Jackie M. Williams Reade says...
Posted Sunday, February 17, 2013
I prefer Jerica's view.
Permalink to this Comment }

Stephanie Trudeau-Hern says...
Posted Sunday, February 17, 2013
Having Tai Mendenhall as my advisor, I'll take any chance I can to disagree with his point of view, but today, I'm going to say he nailed it on the head, especially in the last paragraph. (And NO I'm not sucking up).

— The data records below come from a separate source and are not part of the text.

(* ===== verification/RetentionFacts.v ===== *)
(** * Facts about retention

    Retention deletes only finished Runs, with everything that belongs to them,
    in bounded batches; it never revokes live access, and it eventually leaves
    no expendable Run. *)
From S2P Require Import Prelude Proto Resource Allocation Node Execution Store Reconcile RunStore StoreFacts Retention.
Import retention.

(** ** Limits *)
Section limited.
Context {A : Type} (less : A -> A -> bool).

Lemma limited_elem n l x : x ∈ limited less n l -> x ∈ l.
Proof.
  unfold limited. intros Hx. apply (elem_of_sort_slice less).
  rewrite <- (take_drop (Z.to_nat n)). apply elem_of_app. by left.
Qed.
Lemma limited_length n l : (length (limited less n l) <= Z.to_nat n)%nat.
Proof. unfold limited. rewrite length_take. lia. Qed.
Lemma limited_all n l x : (length (limited less n l) < Z.to_nat n)%nat -> x ∈ l -> x ∈ limited less n l.
Proof.
  unfold limited. rewrite length_take. intros Hn Hx.
  rewrite take_ge by lia. by apply elem_of_sort_slice.
Qed.
End limited.

(** ** The cascade *)
Lemma without_lookup {A} (p : string -> A -> bool) m k :
  without p m !! k = (x ← m !! k; if p k x then None else Some x).
Proof.
  unfold without. rewrite map_lookup_filter. destruct (m !! k) as [x|]; [|done]. simpl.
  case_guard; case_match; simpl in *; congruence.
Qed.

Record deleted (ids : list string) (db db' : DB) : Prop := {
  d_runs : db'.(runs) = without (fun id _ => run_gone ids id) db.(runs);
  d_allocations : db'.(allocations) = without (fun _ a => run_gone ids a.(a_RunID)) db.(allocations);
  d_queue : db'.(allocation_reconcile_queue) = without (fun id _ => alloc_gone ids db id) db.(allocation_reconcile_queue);
  d_grants : db'.(allocation_access_grants) =
    without (fun _ g => alloc_gone ids db g.(g_AllocationID)) db.(allocation_access_grants);
  d_tunnels : db'.(tunnel_sessions) = without (fun _ t => alloc_gone ids db t.(t_AllocationID)) db.(tunnel_sessions) }.
Lemma delete_runs_deleted ids db : deleted ids db (delete_runs ids db).
Proof. by destruct db. Qed.

Lemma without_false {A} (p : string -> A -> bool) m : (forall k x, p k x = false) -> without p m = m.
Proof.
  intros Hp. apply map_eq. intros k. rewrite without_lookup.
  destruct (m !! k) as [x|]; [|done]. simpl. by rewrite Hp.
Qed.
Lemma deleted_nil db : deleted [] db db.
Proof.
  assert (Hg : forall id, run_gone [] id = false) by (intros; by apply bool_decide_eq_false_2, not_elem_of_nil).
  assert (Ha : forall id, alloc_gone [] db id = false) by (intros; unfold alloc_gone; case_match; auto).
  split; symmetry; apply without_false; intros; auto.
Qed.

Lemma expendable_spec db cutoff now id a r : expendable db cutoff now id a r = true <->
  r.(r_UpdatedAt) < cutoff /\ a.(a_State) = ALS_RELEASED /\ output_expired a now = true /\
  IsTerminal r.(r_Status) = true /\ db.(allocation_reconcile_queue) !! id = None /\
  retains_access db id now = false.
Proof.
  unfold expendable. rewrite !andb_true_iff, bool_decide_eq_true, Z.ltb_lt, negb_true_iff.
  destruct (allocation_reconcile_queue db !! id); simpl; naive_solver.
Qed.

Lemma terminal_row_spec db cutoff now kv x : terminal_row db cutoff now kv = Some x <->
  exists r, db.(runs) !! kv.2.(a_RunID) = Some r /\ expendable db cutoff now kv.1 kv.2 r = true /\
    x = (r.(r_UpdatedAt), kv.2.(a_RunID)).
Proof.
  unfold terminal_row. destruct (runs db !! _) as [r|]; cbn [mbind option_bind].
  - destruct (expendable _ _ _ _ _ _) eqn:E; split.
    + intros [= <-]. eauto.
    + by intros (? & [= <-] & _ & ->).
    + done.
    + intros (? & [= <-] & ? & _). congruence.
  - split; [done|]. by intros (? & ? & _).
Qed.

(** A candidate is the Run of an expendable Allocation. *)
Definition finished (db : DB) (cutoff now : time) (rid : string) : Prop :=
  exists id a r, db.(allocations) !! id = Some a /\ a.(a_RunID) = rid /\ db.(runs) !! rid = Some r /\
    expendable db cutoff now id a r = true.
Lemma finished_row db cutoff now rid : finished db cutoff now rid <->
  exists t, (t, rid) ∈ omap (terminal_row db cutoff now) (map_to_list db.(allocations)).
Proof.
  unfold finished. setoid_rewrite list_elem_of_omap. setoid_rewrite terminal_row_spec. split.
  - intros (id & a & r & Ha & <- & Hr & He). exists (r_UpdatedAt r), (id, a).
    split; [by apply elem_of_map_to_list|]. eauto.
  - intros (t & [id a] & Hin & r & Hr & He & [= -> ->]). apply elem_of_map_to_list in Hin. eauto 10.
Qed.
Lemma candidates_finished db cutoff now n rid : rid ∈ candidateTerminalRuns db cutoff now n -> finished db cutoff now rid.
Proof.
  unfold candidateTerminalRuns. rewrite finished_row, list_elem_of_fmap. intros ([t x] & -> & Hx).
  exists t. by eapply limited_elem.
Qed.
Lemma candidates_length db cutoff now n : (length (candidateTerminalRuns db cutoff now n) <= Z.to_nat n)%nat.
Proof. unfold candidateTerminalRuns. rewrite length_map. apply limited_length. Qed.
Lemma candidates_all db cutoff now n rid :
  (length (candidateTerminalRuns db cutoff now n) < Z.to_nat n)%nat -> finished db cutoff now rid ->
  rid ∈ candidateTerminalRuns db cutoff now n.
Proof.
  unfold candidateTerminalRuns. rewrite length_map, finished_row, list_elem_of_fmap. intros Hn [t Ht].
  exists (t, rid). split; [done|]. by apply limited_all.
Qed.

(** ** How many Runs go *)
Lemma NoDup_omap_snd {A B C} (f : A -> option (B * C)) l :
  NoDup l -> (forall x y b b' c, x ∈ l -> y ∈ l -> f x = Some (b, c) -> f y = Some (b', c) -> x = y) ->
  NoDup (map snd (omap f l)).
Proof.
  induction 1 as [|x l Hx Hl IH]; intros Hinj; simpl; [apply NoDup_nil_2|].
  assert (IH' : NoDup (map snd (omap f l))).
  { apply IH. intros y z b b' c Hy Hz. apply Hinj; by apply list_elem_of_further. }
  destruct (f x) as [[b c]|] eqn:E; simpl; [|done]. apply NoDup_cons_2; [|done].
  rewrite list_elem_of_fmap. intros ([b' c'] & -> & Hin). apply list_elem_of_omap in Hin as (y & Hy & E').
  simpl in E. assert (x = y) as <-; [|done].
  eapply Hinj; [by apply list_elem_of_here|by apply list_elem_of_further|done|done].
Qed.
Lemma limited_NoDup {A B} (less : B * A -> B * A -> bool) n l :
  NoDup (map snd l) -> NoDup (map snd (limited less n l)).
Proof.
  intros Hl. assert (Hs : NoDup (map snd (sort_slice less l))).
  { eapply NoDup_Permutation_proper; [|exact Hl]. apply fmap_Permutation, sort_slice_perm. }
  unfold limited. rewrite <- (take_drop (Z.to_nat n) (sort_slice less l)), map_app in Hs.
  by apply NoDup_app in Hs as [? _].
Qed.
Lemma candidates_NoDup db cutoff now n : wf db -> NoDup (candidateTerminalRuns db cutoff now n).
Proof.
  intros Hwf. apply limited_NoDup, NoDup_omap_snd; [apply NoDup_map_to_list|].
  intros [i a] [j b] t t' rid Hi Hj Ei Ej. apply elem_of_map_to_list in Hi, Hj.
  apply terminal_row_spec in Ei as (? & _ & _ & [= -> ->]). apply terminal_row_spec in Ej as (? & _ & _ & [= -> E]).
  assert (i = j) as <- by (by eapply wf_unique). congruence.
Qed.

Permalink to this Comment }

Matthew P. Martin says...
Posted Wednesday, February 20, 2013
As a medical family therapist, it is a constant challenge to balance my optimism for the future with the reality that is in front of us. I hear a lot of hope and optimism in Jerica's view but the reality is that family-centered care is not commonly practiced yet. We have come a long way in the last twenty years and that should be celebrated. There are some structures (operational, legislative) that are being put in place to support this kind of care, but I still see huge cultural and reimbursement barriers. Change in the future will have to come at all levels. It seems to me that a strong research base supporting family-centered care would go a long way in bringing change, but I just don't think that the evidence has emerged yet to convince people of the important of systemic, contextual treatment. It's certainly there but researchers, including MedFTs, have to help in bringing it out.